Chronic dependence on oral corticosteroids in asthma causes a range of serious side effects – including weight gain, osteoporosis, hypertension, glucose intolerance and increased risk of infections. These side effects can occur even at a lifetime cumulative dose as low as 500 milligrams.

Prednisone and prednisolone also cause short-term negative outcomes such as dyspepsia, insomnia, fluid retention and mood changes.

Australian patients with asthma who rely on oral corticosteroids are often not taking their preventer medication regularly, have poor inhaler technique or are continuing to smoke – all of which exacerbate their asthma, said Professor Bardin.

Australian research published in 2020 in the MJA (led by Professor Mark Hew, the head of allergy, asthma and clinical immunology at The Alfred) found that more than a quarter of patients prescribed oral corticosteroids were dispensed a cumulative dose more than 1000mg within five years. 

Half of the patients who were on high doses of prednisolone long-term had poor adherence with treatment based on evidence of infrequent dispensing of preventer medications.

The stewardship statement urges GPs to question why their patients need ongoing oral corticosteroids and to check inhaler technique or refer to a specialist to see whether a biologic might be a viable alternative.

Dr Russell Wiseman, a Queensland GP and the founder of the General Practitioner Asthma Group, said the issue of OCS side effects had been raised at respiratory conferences in the past few years. But we shouldn’t use this issue “as a stick to beat general practice”, he said.

While most oral corticosteroids were prescribed in general practice, most GPs were following the guidelines, he said.

The Australian Asthma Handbook currently recommends the use of oral prednisolone to treat severe exacerbations at 37.5–50mg per day for five to ten days and does not routinely recommend tapering doses except if treatment has continued for more than two weeks.

While GPs will check inhaler technique and refer to a specialist where needed, there wasn’t always an alternative to steroids for patients with severe asthma, he said.

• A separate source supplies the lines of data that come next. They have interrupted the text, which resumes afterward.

(** C29. The times of a consensus are medians of the votes, one by one; when every vote keeps the minimal distances between its times then so does the consensus, no assertion fails, and the parser accepts the times. *)
Theorem consensus_times_hold testing votes :
  votes <> [] -> Forall (times_ok testing) votes ->
  exists t, consensus_times testing votes = Ok t /\ times_ok testing t /\ check_vote_times testing t = true.
Proof.
  intros Hn Hv. unfold consensus_times.
  destruct (median_shift valid_after fresh_until (min_interval testing) votes Hn) as (va & fu & E1 & E2 & H1); [apply (Forall_weaken _ _ _ Hv); by intros x []|].
  destruct (median_shift fresh_until valid_until (min_interval testing) votes Hn) as (fu' & vu & E2' & E3 & H2); [apply (Forall_weaken _ _ _ Hv); by intros x (_ & ? & _)|]. rewrite E2 in E2'. injection E2' as <-.
  destruct (median_min vote_seconds MIN_VOTE_SECONDS votes Hn) as (vs & E4 & H4); [apply (Forall_weaken _ _ _ Hv); by intros x (_ & _ & ? & _)|].
  destruct (median_min dist_seconds MIN_DIST_SECONDS votes Hn) as (ds & E5 & H5); [apply (Forall_weaken _ _ _ Hv); by intros x (_ & _ & _ & ?)|].
  assert (times_ok testing (mktimes va fu vu vs ds)) as Hok by (by split_and!). exists (mktimes va fu vu vs ds). rewrite E1, E2, E3, E4, E5. cbn [cbind].
  rewrite !(proj2 (Z.leb_le _ _)) by done. split; [done|]. split; [done|]. by apply times_ok_check.
Qed.

(** The parser does not compare the times until which a vote is fresh and valid: there are votes that it accepts for which the computation of the consensus fails an assertion. *)
Theorem accepted_times_abort : exists t, check_vote_times false t = true /\ consensus_times false [t; t; t] = Bug.
Proof. exists (mktimes 1000000 1003600 1000600 300 300). split; reflexivity. Qed.

(** Any three votes of honest times. *)
Lemma consensus_times_hold_witness :
  exists t, consensus_times false [mktimes 3600 7200 14400 300 300; mktimes 3600 7200 14400 300 200; mktimes 0 5400 5700 2 2] = Ok t /\ times_ok false t.
Proof.
  destruct (consensus_times_hold false [mktimes 3600 7200 14400 300 300; mktimes 3600 7200 14400 300 200; mktimes 0 5400 5700 2 2]) as (t & E & Ht & _); [done|repeat constructor; cbn; discriminate|].
  exists t. split; [exact E|exact Ht].
Defined.

(** ** The grammar of package lines *)

Definition word (w : bytes) : Prop := w <> [] /\ 32 ∉ w.
Definition digest (w : bytes) : Prop := 32 ∉ w /\ exists a b, w = a ++ 61 :: b /\ a <> [] /\ b <> [] /\ 61 ∉ a /\ 61 ∉ b.

Lemma strchr_cases s c : match strchr s c with Some t => exists w r, t = c :: r /\ s = w ++ c :: r /\ c ∉ w | None => c ∉ s end.
Proof.
  unfold strchr. induction s as [|x s IH]; cbn [length memchr]; [apply not_elem_of_nil|]. destruct (Z.eqb_spec x c) as [->|Hx]; [exists [], s; split; [done|]; split; [done|apply not_elem_of_nil]|].
  destruct (memchr s c (length s)) as [t|]; [|apply not_elem_of_cons; split; [congruence|done]]. destruct IH as (w & r & -> & -> & Hw). exists (x :: w), r. split; [done|]. split; [done|]. apply not_elem_of_cons. split; [congruence|done].
Qed.

Lemma split_unique (c : Z) a b a' b' : c ∉ a -> c ∉ a' -> a ++ c :: b = a' ++ c :: b' -> a = a' /\ b = b'.
Proof.
  revert a'. induction a as [|x a IH]; intros [|y a'] Ha Ha' E; cbn [app] in E.
  - by injection E as ->.
  - injection E as E1 E2. subst y. exfalso. apply Ha'. constructor.
  - injection E as E1 E2. subst x. exfalso. apply Ha. constructor.
  - injection E as E1 E2. apply not_elem_of_cons in Ha as [_ Ha]. apply not_elem_of_cons in Ha' as [_ Ha']. destruct (IH a' Ha Ha' E2) as [-> ->]. by subst y.
Qed.

Lemma strchr_app w c r : c ∉ w -> strchr (w ++ c :: r) c = Some (c :: r).
Proof.
  intros Hw. pose proof (strchr_cases (w ++ c :: r) c) as H. destruct (strchr (w ++ c :: r) c) as [t|]; [|exfalso; apply H, elem_of_app; right; constructor].
  destruct H as (w' & r' & -> & E & Hw'). by apply split_unique in E as [_ ->].
Qed.

Lemma skip_word_spec cp r : skip_word cp = Some r <-> exists w, word w /\ cp = w ++ 32 :: r.
Proof.
  unfold skip_word. split.
  - destruct (Z.eqb_spec (cur cp) 32) as [|Hc]; [done|]. pose proof (strchr_cases cp 32) as H. destruct (strchr cp 32) as [t|]; [|done]. destruct H as (w & r' & -> & -> & Hw). intros [= ->].
    exists w. split; [|done]. split; [|done]. by intros ->.
  - intros (w & [Hn Hw] & ->). rewrite (proj2 (Z.eqb_neq _ _)); [by rewrite strchr_app|]. destruct w as [|x w]; [done|]. apply not_elem_of_cons in Hw as [Hx _]. cbn. congruence.
Qed.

“This idea that biologics are the answer is not exactly true,” said Dr Wiseman.

Only one of the four biologics on the market has “impressive data” for being able to get patients off oral steroids, he said. “The other three have got good data for decreasing exacerbations, and maybe getting people off OCS.”

Even if biologics do work for a particular patient with asthma, there is a long wait – six to 12 months to become eligible, he said.